Le 22 mai 2017 a marqué un tournant pour le Grand Manchester. Un attentat à la bombe lors d’un concert d’Ariana Grande a coûté la vie à 22 personnes, dont de nombreux enfants, et a fait des centaines de blessés et de traumatisés. Il s’agit de l’attentat le plus meurtrier au Royaume-Uni depuis les attentats de Londres en 2005.

J’avais été élu quelques semaines avant l’attentat. Immédiatement après l’attentat, en collaboration avec nos collègues, nous avons cherché à favoriser une réponse transparente, axée sur la communauté, qui donne la priorité au soutien de toutes les victimes de l’attentat. Nous avons passé du temps avec les survivants et les familles endeuillées, annoncé une veillée pour ceux qui ont perdu la vie et commandé un examen non statutaire de la réponse de la ville afin d’examiner tous les aspects de l’après-attentat et d’en tirer des leçons. Dès le départ, j’ai veillé à ce que les expériences des familles endeuillées, des blessés et des autres personnes directement touchées soient au cœur du processus d’examen.

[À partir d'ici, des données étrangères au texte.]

(** * FTS time-discipline core: a shallow embedding and its verified properties

    The development follows the C sources component by component:

    - [CInt]   : the fixed-width integer conversions the C code relies on;
    - [Clock]  : [clock_unwrap] of [components/clock/clock.c];
    - [Dtr]    : the TEZ interrupt handler, the start-up sequence and the
                 MAC/timer offset measurement of [components/dtr/dtr.c];
    - [Fp]     : IEEE-754 binary64 / binary32 conversions used by the
                 regression and by the controller, and the exact rational
                 value of a double;
    - [Crm]    : the sample ring and [perform_regression] of
                 [components/crm/crm.c];
    - [Dtc]    : the projection arithmetic of [components/dtc/dtc.c];
    - [Ftm]    : the sync packets, the report handler and the poll task of
                 [components/ftm/ftm.c];
    - [Main]   : the application callback of [main/fts_main.c].

    Machine integers are values of [Z]; every place where C converts or
    wraps is written out with the conversions of [CInt].  Doubles are Rocq's
    primitive binary64 floats, so every definition evaluates. *)

From Stdlib Require Import ZArith QArith Qabs Qpower Lia Lqa List Bool Sorted.
From Stdlib Require Import Floats.PrimFloat Floats.SpecFloat Floats.FloatOps
  Floats.FloatAxioms.
Import ListNotations.
Local Open Scope Z_scope.

(* ====================================================================== *)
(** * Part I -- the embedding                                              *)
(* ====================================================================== *)

(** ** Fixed-width integers *)

Module CInt.

(** Conversion to an unsigned type of [w] bits: reduction modulo [2^w]. *)
Definition to_unsigned (w z : Z) : Z := z mod 2 ^ w.
Lemma pushAll_None (es : list (string * Instance)) : pushAll None es = None.
Proof. induction es as [|e es IH]; [reflexivity | exact IH]. Qed.

Lemma ingestNodes_lookup (nodes : list Node) (m m' : gmap string (list Instance))
    (key : string) :
  ingestNodes nodes m = Some m' ->
  m' !! key = (fun items => items ++ pushedTo key (flat_map synthesize nodes)) <$> m !! key.
Proof.
  unfold ingestNodes. revert m. induction nodes as [|node nodes IH]; intros m Hin.
  - injection Hin as <-. destruct (m !! key); cbn; [|reflexivity].
    unfold pushedTo. cbn. now rewrite app_nil_r.
  - cbn [foldl flat_map] in *.
    destruct (pushAll (Some m) (synthesize node)) as [m1|] eqn:Hm1.
    + rewrite (IH m1 Hin), (pushAll_lookup _ m m1 key Hm1), pushedTo_app.
      destruct (m !! key); cbn; [|reflexivity]. now rewrite app_assoc.
    + exfalso. clear -Hin. induction nodes as [|n ns IHn]; [discriminate|].
      cbn in Hin. rewrite pushAll_None in Hin. exact (IHn Hin).
Qed.

Lemma pushedTo_trees (nodes : list Node) :
  length (pushedTo "tree_trunk" (flat_map synthesize nodes))
  = length (List.filter isTreeNode nodes)
  /\ length (pushedTo "tree_foliage" (flat_map synthesize nodes))
     = length (List.filter isTreeNode nodes).
Proof.
  induction nodes as [|node nodes [IHt IHf]]; [split; reflexivity|].
  cbn [flat_map List.filter]. rewrite !pushedTo_app, !length_app, IHt, IHf.
  unfold isTreeNode, synthesize, classifyTag.
  destruct (isTree (normalize (rawTypeOf node))) eqn:Htree; [split; reflexivity|].
  assert (Hcat : categoryOf (normalize (rawTypeOf node))
                 ∈ ["shrubbery"; "utilityPole"; "bench"; "default"]).
  { unfold categoryOf.
    destruct (JS.arrayIncludes ["shrubbery"; "utilitypole"; "bench"]
                (normalize (rawTypeOf node))) eqn:Hin; [|one_of_list].
    apply arrayIncludes_spec in Hin.
    repeat (apply elem_of_cons in Hin as [-> | Hin]; [cbn; one_of_list|]).
    now apply elem_of_nil in Hin. }
  repeat (apply elem_of_cons in Hcat as [-> | Hcat]; [split; reflexivity|]).
  now apply elem_of_nil in Hcat.
Qed.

Lorsque le rapport a été publié, il a noté que « la réponse civique de la ville-région a été à tout point de vue exceptionnelle et a démontré l’énorme force du leadership civique et du partenariat dans le Grand Manchester ». Qu’il s’agisse de l’unité des messages visant à rassurer nos communautés sous le choc, de la veillée devant l’hôtel de ville à laquelle ont assisté des milliers de personnes, ou du rôle joué par nos bénévoles, nos communautés et nos communautés religieuses, la réponse axée sur la communauté du Grand Manchester a été cruciale pour apporter un soutien aux personnes touchées et faire preuve de solidarité avec les communautés minoritaires qui, autrement, auraient pu être vulnérables.

Bien entendu, le rapport non statutaire et le rapport d’enquête publique statutaire publiés en 2022 ont également permis de tirer de sérieux enseignements. Nous utilisons les recommandations de ces deux rapports pour améliorer la stratégie de réponse de notre ville et notre préparation générale.

Comme nous l’avons vu dans le monde entier, les capitales ne sont pas les seules à avoir subi de telles attaques. Les villes de toutes tailles doivent être préparées. Animé par l’ambition d’aider d’autres villes à prévenir et à répondre à toutes les formes de haine, d’extrémisme et de polarisation, le Grand Manchester a rejoint le Réseau des villes fortes en octobre 2019, contribuant et bénéficiant de l’apprentissage ville par ville du Réseau, en particulier de son initiative de dialogue transatlantique; une plateforme qui sert de communauté d’apprentissage indispensable pour les maires et autres dirigeants de villes des deux côtés de l’Atlantique.

En mai 2023, j’ai participé à un dialogue transatlantique sur les villes fortes qui s’est tenu à Oslo, en Norvège, et qui portait sur les réponses apportées par les villes et sur le rôle des maires et des villes dans la construction de communautés fortes et résilientes. J’ai expliqué comment l’attentat à la bombe de l’Arena avait affecté les communautés de Manchester et l’importance du leadership dans la réponse, et comment nous avons donné la priorité à la mise en place de services de soins à long terme tenant compte des traumatismes, y compris pour les survivants et les premiers intervenants.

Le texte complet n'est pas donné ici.